Spires was forced out of the military in 1948 after an investigation into his sexual orientation.
Spires' attorneys said he was originally denied the discharge upgrade after the repeal of the Don't Ask, Don't Tell policy in 2010 because the Air Force said his records had likely been lost in a 1973 fire.
The Air Force Board for Correction of Military Records informed Spires on Friday that the honorable discharge had been approved by the Air Force Review Boards Agency.
Spires' attorneys have said he is in poor health and would like a military funeral, which the upgrade makes possible.

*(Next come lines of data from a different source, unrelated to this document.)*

(** [ActiveExpertWireEndpoint::submit]. The decoder may read the clock twice. *)
Definition submit (registry : list (ActiveExpertExecutorDefinition Executor)) (frame : list Z)
  : ST (ActiveExpertExecutorTelemetry * W) (Handle Submission unit) :=
  let size := Z.of_nat (length frame) in
  let* now1 := inner now in
  let* now2 := inner now in
  let* decoded := lift (decode_active_expert_request now1 now2 frame) in
  if negb (status_ok (de_status decoded)) then
    when (bool_decide (code (de_status decoded) = checksum_mismatch)) (count one_checksum) ;*
    ret (handle_of (settled (mkWireResult (de_status decoded) []) false) tt)
  else
    let '(selected, executor) := select registry (ar_identity (de_request decoded)) in
    if negb (status_ok selected) then
      let result := (failed_result (de_request decoded) (de_request_sha256 decoded) selected)
                      <| rs_evidence %= fun e => e <| wire_request_bytes := size |> |> in
      let* e := lift (encode_response result) in
      let '(encoded, _, response) := e in
      count one_request ;* count one_failed ;* count (request_wired size) ;*
      count (response_wired (Z.of_nat (length response))) ;*
      ret (handle_of (settled (mkWireResult encoded response) false) tt)
    else
      let* started := inner now in
      match executor with
      | None => throw (undefined_behavior "null executor")
      | Some executor =>
        let* execution := inner (executor_execute executor (de_request decoded)) in
        count one_request ;*
        count (input_read (buf_bytes (av_input (ar_invocation (de_request decoded))))) ;*
        count (request_wired size) ;*
        ret (handle_of (executing (mkEndpoint (de_request decoded) (de_request_sha256 decoded) size execution started
                                     false)) tt)
      end.
End Endpoint.
Arguments EndpointState : clear implicits.
Arguments Submission : clear implicits.

(** ** The remote executor *)

Section Remote.
Context {W Transport T : Type} `{!SteadyClock W} `{!ActiveExpertTransport W Transport T}.

(** The transport is a pointer that may be null. *)
Record RemoteActiveExpertExecutor := mkRemote {
  re_owner : list Z;
  re_transport : option Transport }.

Record RemoteState := mkRemoteState {
  ms_request : ActiveExpertExecutionRequest;
  ms_request_sha256 : list Z;
  ms_wire_request_bytes : Z;
  ms_transport : Handle T unit;
  ms_started : Z;
  ms_terminal : bool }.

(** What the handle of an execution shares: a result that is already known
    ([completed_execution]), or the state of a transmission. *)
Inductive Execution : Type :=
| completed (result : ActiveExpertExecutionResult) (terminal : bool)
| transmitted (s : RemoteState).

Definition arrive (transport : Handle T unit) (terminal : bool) (s : RemoteState) : RemoteState :=
  mkRemoteState (ms_request s) (ms_request_sha256 s) (ms_wire_request_bytes s) transport (ms_started s) terminal.

Definition remote_failure (s : RemoteState) (status : Status) : ActiveExpertExecutionResult :=
  failed_result (ms_request s) (ms_request_sha256 s) status.

(** The response is that of the request, and its output what the request asked for. *)
Definition response_matches (s : RemoteState) (r : ActiveExpertExecutionResult) : bool :=
  let v := ar_invocation (ms_request s) in
  correlated (ms_request s) r && constant_time_equal (rs_request_sha256 r) (ms_request_sha256 s) &&
  (weight_transport_bytes (rs_evidence r) =? 0) &&
  negb (status_ok (rs_status r) &&
        (negb (bool_decide (buf_abi (rs_output r) = av_output_abi v)) ||
         negb (buf_bytes (rs_output r) =? av_output_bytes v))).

(** A failed frame or decoder: the failure of the request, and whether it was the
    checksum. *)
Definition wire_failed (s : RemoteState) (status : Status)
  : ST (ActiveExpertExecutorTelemetry * W) ActiveExpertExecutionResult :=
  when (bool_decide (code status = checksum_mismatch)) (count one_checksum) ;*
  count one_failed ;*
  ret (remote_failure s status).

(** What the executor makes of a wire result. *)
Definition accept (s : RemoteState) (wire : ActiveExpertWireResult)
  : ST (ActiveExpertExecutorTelemetry * W) ActiveExpertExecutionResult :=
  if negb (status_ok (wr_status wire)) then wire_failed s (wr_status wire)
  else
    let '(status, result) := decode_response (wr_frame wire) in
    if negb (status_ok status) then wire_failed s status
    else if negb (response_matches s result) then
      count one_failed ;*
      ret (remote_failure s (mkStatus checksum_mismatch "remote active-expert response correlation mismatch"))
    else
      let* t := inner now in
      let result := result <| rs_evidence %= fun e =>
        e <| wire_request_bytes := ms_wire_request_bytes s |>
          <| wire_response_bytes := Z.of_nat (length (wr_frame wire)) |>
          <| transport_wait_ns := elapsed (ms_started s) t |> |> in
      count (add_completion (rs_evidence result)) ;*
      count (if status_ok (rs_status result) then one_completed else one_failed) ;*
      ret result.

"The idea that this man of faith who served dutifully as a chaplain's assistant in the armed forces, who built a life and a career that has brought joy to those around him, would leave this earth considered undesirable in the eyes of his country, it's unthinkable," Spires' husband, David Rosenberg, said during a briefing on the case at the Yale Law School in November.
Spires' case also was championed by U.S. Sen. Richard Blumenthal, D-Conn., who said Monday that the Air Force's decision "corrects an incredible injustice."